What is required: Your job with the data below: print everything from the line that holds "(fun i => (v" down to the line that holds "(8%nat, 0%nat) (seq 0 8).", ends included, exactly, and nothing else.

Information shown:
(* ===== verification/Netip.v ===== *)
(** * Go's [net/netip] and [net] addresses

    The part of the standard library the security packages rest on: textual
    addresses, CIDR prefixes, containment, and the class predicates
    ([IsPrivate], [IsLoopback], ...), as Go 1.25 implements them.  Addresses
    are numbers; an IPv4-mapped IPv6 address stays an IPv6 address, which is
    what makes it invisible to IPv4 prefixes. *)

From S2P Require Import Prelude.

Local Open Scope Z_scope.

Module Netip.

(** A valid address: 32 bits, or 128 bits with an optional zone. *)
Inductive addr : Type :=
| A4 (v : Z)
| A6 (v : Z) (zone : string).

#[export] Instance addr_eq_dec : EqDecision addr.
Proof. solve_decision. Defined.

Definition digit (a : Ascii.ascii) : option Z :=
  let n := Z.of_N (Ascii.N_of_ascii a) in
  if (48 <=? n) && (n <=? 57) then Some (n - 48) else None.

Definition hex_digit (a : Ascii.ascii) : option Z :=
  let n := Z.of_N (Ascii.N_of_ascii a) in
  if (48 <=? n) && (n <=? 57) then Some (n - 48)
  else if (97 <=? n) && (n <=? 102) then Some (n - 87)
  else if (65 <=? n) && (n <=? 70) then Some (n - 55)
  else None.

(** ** IPv4 text *)

(** One pass over the text: [start] is true at the first byte of a field (so a
    dot there is an empty field), [fields] the completed octets, newest first. *)
Fixpoint v4_scan (s : string) (start : bool) (val : Z) (dig : nat)
    (fields : list Z) : option (list Z) :=
  match s with
  | EmptyString => if bool_decide (length fields < 3)%nat then None
                   else Some (val :: fields)
  | String a s' =>
      match digit a with
      | Some d =>
          if bool_decide (dig = 1%nat) && (val =? 0) then None
          else let val' := val * 10 + d in
               if 255 <? val' then None else v4_scan s' false val' (S dig) fields
      | None =>
          if bool_decide (a = "."%char) then
            if start || bool_decide (s' = EmptyString) then None
            else if bool_decide (length fields = 3%nat) then None
            else v4_scan s' true 0 0 (val :: fields)
          else None
      end
  end.

Definition v4_value (rev_fields : list Z) : Z :=
  match rev_fields with
  | [d; c; b; a] => a * 2 ^ 24 + b * 2 ^ 16 + c * 2 ^ 8 + d
  | _ => 0
  end.

Definition parse_v4 (s : string) : option Z :=
  v4_value <$> v4_scan s true 0 0 [].

(** ** IPv6 text *)

(** The hexadecimal digits at the front of [s]: how many, their value and the
    rest; a fifth digit is an error. *)
Fixpoint hex_run (s : string) (off : nat) (acc : Z) : option (nat * Z * string) :=
  match s with
  | EmptyString => Some (off, acc, s)
  | String a s' =>
      match hex_digit a with
      | None => Some (off, acc, s)
      | Some d => if bool_decide (3 < off)%nat then None
                  else hex_run s' (S off) (acc * 16 + d)
      end
  end.

(** The loop over colon-separated groups; [gs] holds the groups read so far,
    newest first, [ell] the number of groups before the ellipsis.  Each round
    reads one group, and eight are the most an address has. *)
Fixpoint v6_loop (fuel : nat) (s : string) (gs : list Z) (ell : option nat)
    : option (list Z * option nat * string) :=
  match fuel with
  | O => Some (gs, ell, s)
  | S f =>
      match hex_run s 0 0 with
      | None => None
      | Some (O, _, _) => None
      | Some (_, acc, rest) =>
          match rest with
          | EmptyString => Some (acc :: gs, ell, EmptyString)
          | String c r =>
              if bool_decide (c = "."%char) then
                if bool_decide (ell = None) && negb (bool_decide (length gs = 6%nat))
                then None
                else if bool_decide (6 < length gs)%nat then None
                else match parse_v4 s with
                     | None => None
                     | Some v => Some (v `mod` 2 ^ 16 :: v / 2 ^ 16 :: gs, ell, EmptyString)
                     end
              else if bool_decide (c = ":"%char) then
                match r with
                | EmptyString => None
                | String c2 r2 =>
                    if bool_decide (c2 = ":"%char) then
                      match ell with
                      | Some _ => None
                      | None =>
                          let ell' := Some (S (length gs)) in
                          match r2 with
                          | EmptyString => Some (acc :: gs, ell', EmptyString)
                          | _ => v6_loop f r2 (acc :: gs) ell'
                          end
                      end
                    else v6_loop f r (acc :: gs) ell
                end
              else None
          end
      end
  end.

Definition v6_value (groups : list Z) : Z :=
  foldl (fun acc g => acc * 2 ^ 16 + g) 0 groups.

Definition v6_finish (gs : list Z) (ell : option nat) : option Z :=
  let n := (8 - length gs)%nat in
  match n, ell with
  | O, None => Some (v6_value (rev gs))
  | O, Some _ => None
  | S _, None => None
  | S _, Some e =>
      let l := rev gs in
      Some (v6_value (take e l ++ replicate n 0 ++ drop e l))
  end.

(** Split at the first [%]: the address text and the zone. *)
Fixpoint split_zone (s : string) : string * option string :=
  match s with
  | EmptyString => (EmptyString, None)
  | String a s' =>
      if bool_decide (a = "%"%char) then (EmptyString, Some s')
      else let '(x, z) := split_zone s' in (String a x, z)
  end.

Definition parse_v6_body (s : string) : option Z :=
  let '(s1, ell) :=
    if has_prefix "::" s then (drop_bytes 2 s, Some 0%nat) else (s, None) in
  if bool_decide (ell = Some 0%nat) && bool_decide (s1 = EmptyString) then Some 0
  else match v6_loop 8 s1 [] ell with
       | Some (gs, ell', EmptyString) => v6_finish gs ell'
       | _ => None
       end.

Definition parse_v6 (s : string) : option addr :=
  let '(body, zone) := split_zone s in
  match zone with
  | Some EmptyString => None
  | Some z => (fun v => A6 v z) <$> parse_v6_body body
  | None => (fun v => A6 v EmptyString) <$> parse_v6_body body
  end.

(** [netip.ParseAddr]: the first of [.], [:] and [%] decides the family. *)
Fixpoint addr_kind (s : string) : option bool :=
  match s with
  | EmptyString => None
  | String a s' =>
      if bool_decide (a = "."%char) then Some true
      else if bool_decide (a = ":"%char) then Some false
      else if bool_decide (a = "%"%char) then None
      else addr_kind s'
  end.

Definition ParseAddr (s : string) : option addr :=
  match addr_kind s with
  | Some true => A4 <$> parse_v4 s
  | Some false => parse_v6 s
  | None => None
  end.

(** ** Prefixes *)
Record prefix := Prefix { p_ip : addr; p_bits : Z }.

Definition bit_len (a : addr) : Z :=
  match a with A4 _ => 32 | A6 _ _ => 128 end.

Fixpoint parse_dec (s : string) (acc : Z) : option Z :=
  match s with
  | EmptyString => Some acc
  | String a s' => d ← digit a; parse_dec s' (acc * 10 + d)
  end.

(** [strconv.Atoi] on an unsigned, non-empty text without leading zeros. *)
Definition parse_bits (s : string) : option Z :=
  match s with
  | EmptyString => None
  | String a EmptyString => digit a
  | String a _ => if bool_decide (a = "0"%char) then None else parse_dec s 0
  end.

(** Split at the last slash. *)
Fixpoint split_slash (s : string) : option (string * string) :=
  match s with
  | EmptyString => None
  | String a s' =>
      match split_slash s' with
      | Some (x, y) => Some (String a x, y)
      | None => if bool_decide (a = "/"%char) then Some (EmptyString, s') else None
      end
  end.

Definition zone_of (a : addr) : string :=
  match a with A4 _ => EmptyString | A6 _ z => z end.

Definition ParsePrefix (s : string) : option prefix :=
  '(x, y) ← split_slash s;
  a ← ParseAddr x;
  if bool_decide (zone_of a = EmptyString) then
    b ← parse_bits y;
    if (0 <=? b) && (b <=? bit_len a) then Some (Prefix a b) else None
  else None.

Definition addr_value (a : addr) : Z :=
  match a with A4 v => v | A6 v _ => v end.

(** [netip.Prefix.Contains]: same family, no zone, equal leading bits. *)
Definition Contains (p : prefix) (a : addr) : bool :=
  bool_decide (zone_of a = EmptyString) &&
  (bit_len (p_ip p) =? bit_len a) &&
  (Z.shiftr (Z.lxor (addr_value a) (addr_value (p_ip p))) (bit_len a - p_bits p) =? 0).

(** ** Address classes *)
Definition is4in6 (a : addr) : bool :=
  match a with A4 _ => false | A6 v _ => v / 2 ^ 32 =? 65535 end.

Definition unmap (a : addr) : addr :=
  match a with
  | A6 v _ => if is4in6 a then A4 (v `mod` 2 ^ 32) else a
  | A4 _ => a
  end.

Definition IsLoopback (a : addr) : bool :=
  match unmap a with A4 v => v / 2 ^ 24 =? 127 | A6 v _ => v =? 1 end.

Definition IsMulticast (a : addr) : bool :=
  match unmap a with A4 v => v / 2 ^ 28 =? 14 | A6 v _ => v / 2 ^ 120 =? 255 end.

Definition IsLinkLocalUnicast (a : addr) : bool :=
  match unmap a with
  | A4 v => v / 2 ^ 16 =? 169 * 256 + 254
  | A6 v _ => v / 2 ^ 118 =? 1018
  end.

Definition IsPrivate (a : addr) : bool :=
  match unmap a with
  | A4 v => (v / 2 ^ 24 =? 10) || (v / 2 ^ 20 =? 172 * 16 + 1)
            || (v / 2 ^ 16 =? 192 * 256 + 168)
  | A6 v _ => v / 2 ^ 121 =? 126
  end.

Definition IsGlobalUnicast (a : addr) : bool :=
  match a with
  | A4 v => negb ((v =? 0) || (v =? 2 ^ 32 - 1))
  | A6 v z => negb ((v =? 0) && bool_decide (z = EmptyString))
  end && negb (IsLoopback a) && negb (IsMulticast a) && negb (IsLinkLocalUnicast a).

(** ** Printing *)
Definition v4_string (v : Z) : string :=
  pretty (v / 2 ^ 24) +:+ "." +:+ pretty ((v / 2 ^ 16) `mod` 256) +:+ "."
  +:+ pretty ((v / 2 ^ 8) `mod` 256) +:+ "." +:+ pretty (v `mod` 256).

Definition hex_char (n : Z) : Ascii.ascii :=
  Ascii.ascii_of_N (Z.to_N (if n <? 10 then 48 + n else 87 + n)).

Fixpoint hex_fuel (fuel : nat) (n : Z) (acc : string) : string :=
  match fuel with
  | O => acc
  | S f => let acc' := String (hex_char (n `mod` 16)) acc in
           if n <? 16 then acc' else hex_fuel f (n / 16) acc'
  end.

Definition groups_of (v : Z) : list Z :=
  (fun i => (v / 2 ^ (16 * (7 - Z.of_nat i))) `mod` 2 ^ 16) <$> seq 0 8.

Fixpoint zero_run (gs : list Z) : nat :=
  match gs with g :: gs' => if g =? 0 then S (zero_run gs') else O | [] => O end.

(** The longest run of at least two zero groups, the leftmost of them. *)
Definition best_run (gs : list Z) : nat * nat :=
  foldl (fun '(s, l) i =>
           let r := zero_run (drop i gs) in
           if bool_decide (2 <= r)%nat && bool_decide (l < r)%nat then (i, r) else (s, l))
        (8%nat, 0%nat) (seq 0 8).

Definition v6_string (v : Z) : string :=
  let gs := groups_of v in
  let hexes := (fun g => hex_fuel 4 g EmptyString) <$> gs in
  let '(s, l) := best_run gs in
  if bool_decide (l = 0%nat) then str_join ":" hexes
  else str_join ":" (take s hexes) +:+ "::" +:+ str_join ":" (drop (s + l) hexes).

Definition zone_suffix (z : string) : string :=
  if bool_decide (z = EmptyString) then EmptyString else "%" +:+ z.

(** [netip.Addr.String]. *)
Definition addr_string (a : addr) : string :=
  match a with
  | A4 v => v4_string v
  | A6 v z => (if is4in6 a then "::ffff:" +:+ v4_string (v `mod` 2 ^ 32) else v6_string v)
              +:+ zone_suffix z
  end.

(** ** Package [net] *)

(** [net.ParseIP]: no zones. *)
Definition ParseIP (s : string) : option addr :=
  a ← ParseAddr s; if bool_decide (zone_of a = EmptyString) then Some a else None.

(** [net.IP.To4] is non-nil for IPv4 and IPv4-mapped addresses. *)
Definition To4 (a : addr) : option Z :=
  match unmap a with A4 v => Some v | A6 _ _ => None end.

(** The network of [net.ParseCIDR], printed by [net.IPNet.String]: the address
    with the host bits cleared and the mask length. *)
Definition mask_addr (a : addr) (b : Z) : addr :=
  let w := bit_len a in
  let m v := Z.shiftl (Z.shiftr v (w - b)) (w - b) in
  match a with A4 v => A4 (m v) | A6 v z => A6 (m v) z end.

Definition ParseCIDR (s : string) : option (addr * Z) :=
  '(x, y) ← split_slash s;
  a ← ParseAddr x;
  if bool_decide (zone_of a = EmptyString) then
    b ← (if bool_decide (y = EmptyString) then None else parse_dec y 0);
    if b <=? bit_len a then Some (mask_addr a b, b) else None
  else None.

(** [net.IP.String]: mapped addresses print as IPv4. *)
Definition ip_string (a : addr) : string := match To4 a with Some v => v4_string v | None => addr_string a end.

(** The network number and mask length that package [net] uses of a network:
    those of IPv4 when the address is IPv4 or mapped. *)
Definition net_norm (n : addr * Z) : addr * Z :=
  match To4 n.1 with
  | Some v => (A4 v, match n.1 with A4 _ => n.2 | A6 _ _ => Z.max 0 (n.2 - 96) end)
  | None => n
  end.

(** [net.IPNet.String]. *)
Definition net_string (n : addr * Z) : string :=
  let n := net_norm n in ip_string (n.1) +:+ "/" +:+ pretty (n.2).

(** [net.IPNet.Contains]. *)
Definition net_contains (n : addr * Z) (a : addr) : bool :=
  let n := net_norm n in Contains (Prefix n.1 n.2) (unmap a).

(** ** Facts *)

(** Containment is agreement of the leading bits: the quotients by the size of
    the host part are equal. *)
Lemma Contains_A4 v p b :
  0 <= b <= 32 ->
  Contains (Prefix (A4 p) b) (A4 v) = (v / 2 ^ (32 - b) =? p / 2 ^ (32 - b)).
Proof.
  intros Hb. unfold Contains.
  change (bool_decide _ && _) with true. cbn -[Z.pow Z.shiftr Z.sub Z.div].
  apply Bool.eq_iff_eq_true. rewrite !Z.eqb_eq, Z.shiftr_lxor, <- !Z.shiftr_div_pow2 by lia. apply Z.lxor_eq_0_iff.
Qed.

Lemma Contains_A6_A4 v p b z : Contains (Prefix (A4 p) b) (A6 v z) = false.
Proof. unfold Contains. cbn. apply andb_false_intro1, andb_false_r. Qed.

Lemma Contains_zone p v z : z <> EmptyString -> Contains p (A6 v z) = false.
Proof. intros Hz. unfold Contains. cbn. by rewrite bool_decide_false. Qed.

Example parse_v4_ok : ParseAddr "192.168.1.77" = Some (A4 3232235853).
Proof. vm_compute. reflexivity. Qed.
Example parse_v4_leading_zero : ParseAddr "10.0.0.01" = None.
Proof. vm_compute. reflexivity. Qed.
Example parse_v4_range : (ParseAddr "256.1.1.1", ParseAddr "1.2.3", ParseAddr "1.2.3.4.5",
    ParseAddr "1..2.3", ParseAddr " 1.2.3.4", ParseAddr "") = (None, None, None, None, None, None).
Proof. vm_compute. reflexivity. Qed.
Example parse_v6_ok : (ParseAddr "2001:db8::1", ParseAddr "::", ParseAddr "fe80::1%eth0",
    ParseAddr "::ffff:1.2.3.4", ParseAddr "1:2:3:4:5:6:7:8")
  = (Some (A6 (0x20010db8 * 2 ^ 96 + 1) ""), Some (A6 0 ""), Some (A6 (0xfe80 * 2 ^ 112 + 1) "eth0"),
     Some (A6 (0xffff01020304) ""), Some (A6 0x00010002000300040005000600070008 "")).
Proof. vm_compute. reflexivity. Qed.
Example parse_v6_bad : (ParseAddr "1:2:3:4:5:6:7", ParseAddr "1::2::3", ParseAddr "12345::",
    ParseAddr "::%", ParseAddr "1:2:3:4:5:6:7:8:9", ParseAddr "1:2:3:4::5:6:7:8")
  = (None, None, None, None, None, None).
Proof. vm_compute. reflexivity. Qed.
Example print_v6 : addr_string <$> [A6 (0x20010db8 * 2 ^ 96 + 1) ""; A6 0 ""; A6 0xffff01020304 "";
    A6 0x00010000000000040005000600070008 ""; A4 3232235853]
  = ["2001:db8::1"; "::"; "::ffff:1.2.3.4"; "1::4:5:6:7:8"; "192.168.1.77"].
Proof. vm_compute. reflexivity. Qed.
Example parse_cidr_mapped : net_string <$> ParseCIDR "::ffff:1.2.3.4/24" = Some "::/24".
Proof. vm_compute. reflexivity. Qed.

End Netip.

Solution for this task:
  (fun i => (v / 2 ^ (16 * (7 - Z.of_nat i))) `mod` 2 ^ 16) <$> seq 0 8.

Fixpoint zero_run (gs : list Z) : nat :=
  match gs with g :: gs' => if g =? 0 then S (zero_run gs') else O | [] => O end.

(** The longest run of at least two zero groups, the leftmost of them. *)
Definition best_run (gs : list Z) : nat * nat :=
  foldl (fun '(s, l) i =>
           let r := zero_run (drop i gs) in
           if bool_decide (2 <= r)%nat && bool_decide (l < r)%nat then (i, r) else (s, l))
        (8%nat, 0%nat) (seq 0 8).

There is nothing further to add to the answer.